In March 1972 Garrido moved to Segunda División's Cádiz CF, also in a temporary deal until the end of the campaign. He made his debut as a professional on 26 March, playing the full 90 minutes in a 0–2 away loss against Real Oviedo.

In 1974, after two years at Real Madrid's reserve team, Garrido joined Burgos CF also in the second level. With the Castile and León he achieved promotion to La Liga in 1975–76, despite featuring sparingly; he made his debut in the latter competition on 5 September 1976, starting in a 1–2 home loss against RCD Espanyol.

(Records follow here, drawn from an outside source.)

(** * theblobapp/static/js/app.js: the feed page script

    A shallow embedding of the browser-side script of TheBlob: the scroll
    listener that drives pagination, the two socket handlers of the live
    feed channel and the registration of the search box listener.

    The script is event driven and single threaded.  Each handler of the
    source is a function from what it reads (window metrics, the event
    payload) to the sequence of calls it makes; a small page runtime
    executes those calls, keeps the timers and dispatches events to the
    registered listeners.  Time is a virtual clock counted in
    milliseconds. *)

From Stdlib Require Import ZArith NArith Lia.
From stdpp Require Import base option list strings gmap.

Local Open Scope string_scope.
Local Open Scope Z_scope.

Local Set Warnings "-register-all".

(** ** JavaScript values *)

Module JS.

(** The values a decoded socket payload is made of.  Numbers are the
    integral ones (lengths always are), a string has one code unit per
    character, objects are maps from property names to values. *)
Inductive jsval :=
| JUndefined
| JNull
| JBool (b : bool)
| JNum (n : Z)
| JStr (s : string)
| JArr (items : list jsval)
| JObj (fields : gmap string jsval).

Inductive exn := TypeError.

Inductive result (A : Type) :=
| Ok (a : A)
| Throw (e : exn).
Arguments Ok {A} a.
Arguments Throw {A} e.

Definition bind {A B} (r : result A) (k : A → result B) : result B :=
  match r with
  | Ok a => k a
  | Throw e => Throw e
  end.

(** [v.name] for a property that no prototype provides (the script reads
    only [blobs] and [length]): reading a property of [undefined] or
    [null] throws, strings and arrays own [length], an object answers
    with its own field, everything else gives [undefined]. *)
Definition get_prop (v : jsval) (name : string) : result jsval :=
  match v with
  | JUndefined | JNull => Throw TypeError
  | JBool _ | JNum _ => Ok JUndefined
  | JStr s =>
      if String.eqb name "length" then Ok (JNum (Z.of_nat (String.length s)))
      else Ok JUndefined
  | JArr items =>
      if String.eqb name "length" then Ok (JNum (Z.of_nat (length items)))
      else Ok JUndefined
  | JObj fields =>
      match fields !! name with
      | Some w => Ok w
      | None => Ok JUndefined
      end
  end.

Section Compare.

(** [v > 0] on a string, an array or an object goes through the engine's
    conversion of the operand to a primitive and then to a number.  The
    conversion is a parameter: it answers whether the outcome is a number
    above zero, or throws (an object whose [valueOf] and [toString] are
    not callable cannot be converted). *)
Variable coerced_gt0 : jsval → result bool.

(** [v > 0]: [undefined] converts to NaN and [null] to 0, neither is
    greater than 0; [true] converts to 1 and [false] to 0. *)
Definition gt0 (v : jsval) : result bool :=
  match v with
  | JUndefined | JNull => Ok false
  | JBool b => Ok b
  | JNum n => Ok (0 <? n)
  | JStr _ | JArr _ | JObj _ => coerced_gt0 v
  end.

End Compare.

End JS.
Import JS.

(** ** Calls, callbacks and the handlers of the source *)

(** Where a listener is registered: [window], the [socket] returned by
    [io()], or a DOM element known by its id. *)
Inductive target :=
| Window
| Socket
| Element (id : string).

(** Function values of the script: its four arrow functions, the routine
    [handleSearch] and the value of [debounce(fn, wait)]. *)
Inductive callback :=
| ScrollListener
| ConnectHandler
| NewBlobsHandler
| RequestUpdateTimer
| HandleSearch
| Debounced (fn : callback) (wait : N).

(** Calls a handler makes on the platform or on routines of the page. *)
Inductive call :=
| LoadMoreBlobs
| UpdateFeed (arg : jsval)
| ConsoleLog (msg : string)
| SetInterval (cb : callback) (ms : N)
| SocketEmit (signal : string)
| AddEventListener (tg : target) (type : string) (cb : callback).

(** What the scroll listener reads: [window.innerHeight],
    [window.scrollY] and [document.body.offsetHeight], in whole pixels. *)
Record viewport := {
  innerHeight : Z;
  scrollY : Z;
  offsetHeight : Z
}.

(** window.addEventListener('scroll', () => { if (...) loadMoreBlobs(); }) *)
Definition scroll_listener (w : viewport) : list call :=
  if innerHeight w + scrollY w >=? offsetHeight w - 1000
  then [LoadMoreBlobs]
  else [].

(** socket.on('connect', () => { console.log(...); setInterval(..., 30000); }) *)
Definition connect_handler : list call :=
  [ConsoleLog "Connected to WebSocket"; SetInterval RequestUpdateTimer 30000].

(** () => { socket.emit('request_update'); } *)
Definition request_update_timer : list call :=
  [SocketEmit "request_update"].

Section Page.

Variable coerced_gt0 : jsval → result bool.

(** socket.on('new_blobs', (data) => { if (data.blobs.length > 0) updateFeed(data.blobs); }) *)
Definition new_blobs_handler (data : jsval) : result (list call) :=
  bind (get_prop data "blobs") (λ blobs,
  bind (get_prop blobs "length") (λ len,
  bind (gt0 coerced_gt0 len) (λ positive,
  if positive then Ok [UpdateFeed blobs] else Ok []))).

(** const searchInput = document.getElementById('search'): the element,
    here its current text, or null.  A document is given by its elements,
    id ↦ current text. *)
Definition searchInput (doc : gmap string string) : option string :=
  doc !! "search".

(** The top level of the script: the three registrations, then the
    search box listener when [searchInput] is not null.  [window] and
    [socket] take their listeners through the same call. *)
Definition script (doc : gmap string string) : list call :=
  [AddEventListener Window "scroll" ScrollListener;
   AddEventListener Socket "connect" ConnectHandler;
   AddEventListener Socket "new_blobs" NewBlobsHandler]
  ++ match searchInput doc with
     | Some _ => [AddEventListener (Element "search") "input"
                    (Debounced HandleSearch 500)]
     | None => []
     end.

(** ** The page runtime *)

Record listener := {
  l_target : target;
  l_type : string;
  l_callback : callback
}.

(** A running [setInterval] timer: milliseconds until it next fires. *)
Record interval := {
  remaining : N;
  period : N;
  i_callback : callback
}.

(** What the page does that the outside can observe. *)
Inductive effect :=
| Called (c : call)
| Fetch (page_number : Z)
| SearchRequest (query : string)
| Uncaught (e : exn).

Garrido left Burgos in 1978 and signed for Levante UD, in the third division. He retired with the club in 1983, aged 30.

==Managerial career==
Immediately after retiring, Garrido was an assistant manager at his last club Levante, being manager of the reserves, and also an interim manager of the main squad in 1986. He later had spells at CF Alaquàs, CD Olímpic de Xàtiva and Mármol Macael CD before being appointed UD Marbella manager in 1993.

Garrido subsequently resumed his managerial career in the lower levels, coaching mainly CP Mérida, CD Castellón, UD Almería, UD San Sebastián de los Reyes and CD Vera.

During his time as a manager, Garrido suffered with a serious hip injury which took him out of any duties for two years. He subsequently moved to Huércal-Overa after his injury, and died on 9 January 2012 in Almería, after having a multiple organ failure due to his diabetes.